Wisconsin is the leading producer of cranberries in the United States, so our school administrators deemed a trek to the marsh an appropriate educational pursuit. It wasn't far, and as we disembarked from our school bus in a makeshift parking lot, the unmistakable scent of autumn hit us. Against the brilliance of the autumn leaves, our bus looked downright washed out. As we walked to the marsh, the colors changed from yellow, orange and gold to a vibrant crimson. I mean fuchsia … sort of scarlet, pink? Well, it was cranberry colored! Millions of berries bobbed on the surface of the bog like fishing floats for elves. My classmates and I watched as a harvester, a man-driven machine that looked like a cross between a farmer's combine and an alien's space ship, raked up the berries, which were sent ashore via conveyor belt.

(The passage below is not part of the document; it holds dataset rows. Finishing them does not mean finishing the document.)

(* ===== verification/Resolve.v ===== *)
(** * Host resolution ([crates/rdpilot-config/src/hosts/resolve.rs])

    URL components, then [-o] options, then the hosts file with its includes,
    then the built-in default: the first value obtained for a slot wins.  The
    file system and the [glob] crate are the section's variables; paths are
    Unix path texts, joined and ordered as [std::path] does. *)
From Stdlib Require Import Sorting.Sorted.
From S2P Require Import Prelude Pattern HostsParse Target.
Open Scope rd_scope.

(** ** Definitions *)

Inductive Source :=
| SrcUrl
| SrcOption (n : nat)
| SrcFile (path : text) (line : nat)
| SrcDefault.

Record Setting := { se_kw : Keyword; se_value : text; se_source : Source }.

(** [Setting::display_value] *)
Definition display_value (s : Setting) : text :=
  if kw_secret (se_kw s) then txt "<redacted>" else se_value s.

Record Row := { row_keyword : text; row_value : text; row_source : text }.

Record HostsInput := {
  hi_target : text; hi_options : list text; hi_file : option text;
  hi_config_dir : option text; hi_home : option text }.

Record ResolvedHost := { rh_target : Target; rh_host_name : text; rh_settings : list Setting }.

Inductive Origin := OFile (path : text) | ODefault.

Definition newline : char := 10%N.
Definition BUILT_IN_DEFAULT : text :=
  txt "Host *" ++ newline :: txt "  CuaEnabled yes" ++ newline :: txt "  CuaVersion latest-dev"
  ++ newline :: txt "  CuaAutoDownload yes" ++ [newline].
Definition MAX_INCLUDE_DEPTH : nat := 16.
Definition DEFAULT_PORT : N := 3389%N.

(** ** [std]: lines and paths *)

(** [str::lines] *)
Definition strip_cr (l : text) : text :=
  match reverse l with 13%N :: r => reverse r | _ => l end.
Fixpoint lines_loop (t cur : text) : list text :=
  match t with
  | [] => match cur with [] => [] | _ :: _ => [cur] end
  | c :: t => if (c =? newline)%N then strip_cr cur :: lines_loop t [] else lines_loop t (cur ++ [c])
  end.
Definition lines (t : text) : list text := lines_loop t [].

Definition slash : char := 47%N.
Definition is_absolute (p : text) : bool :=
  match p with c :: _ => (c =? slash)%N | [] => false end.

(** [Path::join] *)
Definition path_join (base tail : text) : text :=
  if is_absolute tail then tail
  else match last base with
       | None => tail
       | Some c => if (c =? slash)%N then base ++ tail else base ++ slash :: tail
       end.

(** [Path::components], as far as their order goes: the root first, then a
    leading [.], [..] and names. *)
Fixpoint split_slash (t cur : text) : list text :=
  match t with
  | [] => [cur]
  | c :: t => if (c =? slash)%N then cur :: split_slash t [] else split_slash t (cur ++ [c])
  end.
Definition component_rank (c : text) : N :=
  if bool_decide (c = txt ".") then 1 else if bool_decide (c = txt "..") then 2 else 3.
Definition components (p : text) : list (N * text) :=
  let parts := List.filter (fun c => negb (bool_decide (c = []))) (split_slash p []) in
  let kept := match parts with
              | first :: rest =>
                  (if bool_decide (first = txt ".") && is_absolute p then [] else [first])
                  ++ List.filter (fun c => negb (bool_decide (c = txt "."))) rest
              | [] => [] end in
  (if is_absolute p then [(0%N, [])] else []) ++ map (fun c => (component_rank c, c)) kept.

Fixpoint text_leb (a b : text) : bool :=
  match a, b with
  | [], _ => true
  | _ :: _, [] => false
  | x :: a, y :: b => (x <? y)%N || ((x =? y)%N && text_leb a b)
  end.
(** Names compare by their UTF-8 bytes, which is the order of the characters. *)
Fixpoint components_leb (a b : list (N * text)) : bool :=
  match a, b with
  | [], _ => true
  | _ :: _, [] => false
  | (r, x) :: a, (s, y) :: b =>
      if (r =? s)%N && bool_decide (x = y) then components_leb a b
      else (r <? s)%N || ((r =? s)%N && text_leb x y)
  end.
Definition path_leb (p q : text) : bool := components_leb (components p) (components q).

(** Stable insertion sort ([slice::sort], [sort_by_key]). *)
Fixpoint insert_by {A} (leb : A -> A -> bool) (x : A) (l : list A) : list A :=
  match l with
  | [] => [x]
  | y :: l' => if leb x y then x :: l else y :: insert_by leb x l'
  end.
Definition sort_by {A} (leb : A -> A -> bool) (l : list A) : list A := foldr (insert_by leb) [] l.

(** ** The collector *)

(** [Collector::offer] *)
Definition offer (settings : list Setting) (s : Setting) : list Setting :=
  if existsb (fun t => bool_decide (kw_slot (se_kw t) = kw_slot (se_kw s))) settings then settings
  else settings ++ [s].

Definition origin_label (o : Origin) : text :=
  match o with OFile p => p | ODefault => txt "built-in default" end.
Definition origin_source (o : Origin) (line : nat) : Source :=
  match o with OFile p => SrcFile p line | ODefault => SrcDefault end.

Inductive ReadError := NotFound (message : text) | ReadFailed (message : text).
Definition read_message (e : ReadError) : text :=
  match e with NotFound m => m | ReadFailed m => m end.

Section Resolve.
Variable url_parse : text -> result text Url.
Variable percent_decode : text -> option text.
(** [glob::glob], without the entries that are errors. *)
Variable glob_paths : text -> result text (list text).
Variable is_file : text -> bool.
Variable canonicalize : text -> option text.
Variable read_to_string : text -> result ReadError text.
(** The permission bits of a file. *)
Variable file_mode : text -> result text Z.

Section Collector.
Variable name : text.
Variables config_dir home : option text.

(** The pattern of an [Include], as a full path. *)
Definition include_path (pat : text) : text :=
  let expanded := match strip_prefix (txt "~/") pat, home with
                  | Some tail, Some home => path_join home tail
                  | _, _ => pat end in
  match config_dir with
  | Some dir => if is_absolute expanded then expanded else path_join dir expanded
  | None => expanded
  end.

Definition canonical (file : text) : text := default file (canonicalize file).

Section Load.
(** [load_text] one level deeper. *)
Variable load : text -> Origin -> list text -> list Setting -> result HostsError (list Setting).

With cheeks and noses as rosy as the harvest, we continued our tour at the sorting belts. Countless roly-poly berries jiggled down the conveyor. On either side, women picked out the rogues - those that were damaged, too green or spoiled. No machine could do what these able women did: keen eyes spotting a defective berry and deft hands plucking it off the belt without mercy! There, amid all those heroines stood Mom; plaid sleeves rolled up, scarf preventing her curls from obstructing her vision. Those shiny berries didn't stand a chance with her at the helm.
Autumn field trips and cranberries are the stuff from which memories and history are made. After all, the crane berry is a native American fruit.
Whether they graced the first Thanksgiving table is debated by historians, but what would Thanksgiving be without the threat of a cranberry stain on Grandma's white linen cloth?
Didn't homesteaders string popcorn and cranberries to adorn their Christmas trees? Magazines touting country life and decorating ensure us that they did. Furthermore, doesn't your aunt's parish cookbook have at least one killer cranberry recipe? Mine does.
I might get in trouble for writing this, but I think that a golden loaf of hot cranberry bread might be more patriotic than apple pie. Try these recipes and decide for yourself.
Quick Cranberry Bread
This is truly an old-fashioned, all-American treat.
4 cups flour
1 teaspoon salt
3 teaspoons baking powder
1 teaspoon baking soda
2 eggs, beaten
4 tablespoons butter or margarine, melted
1 cup orange juice
4 tablespoons hot water
2 cups sugar
1 cup chopped walnuts or pecans
2 cups chopped cranberries
Heat oven to 350°F. Grease two 5-by-9-by-3-inch loaf pans.
Sift together flour, salt, baking powder and baking soda; set aside. In a separate bowl, beat eggs; whisk in butter, juice and water. Stir egg mixture and sugar into sifted ingredients. Fold in nuts and cranberries.
Pour batter into prepared pans and bake for 70 minutes, or until a toothpick inserted in center comes out clean. Cool in pans.
Crazy Cranberry Jelly
You'll have a popping good time making this jelly with children. The cranberries pop in the kettle like popcorn, keeping the little ones' attention.
The recipe only takes about 30 minutes, and it produces a delicious jelly you can keep in the refrigerator and spread on your cranberry bread.
1 bag (12 oz.) fresh cranberries
1 cup boiling water
1 cup sugar
Wash cranberries, disposing of any that are black or squishy.
Place cranberries in a saucepan. Add boiling water and cook over medium heat for 20 minutes. Watch the cranberries so they don't burn, and listen for them to pop. Do not put your face close to the pan.
Once they've popped, let them cool. With the back of a large spoon, push berries through a sieve, catching the juice in a bowl.
Pour juice into a clean saucepan; cook and stir over medium heat for 3 minutes. Slowly add sugar; cook for 2 to 4 minutes more. Juice will thicken into syrup.
Pour into a clean jar and let cool. Refrigerate for 24 hours before serving.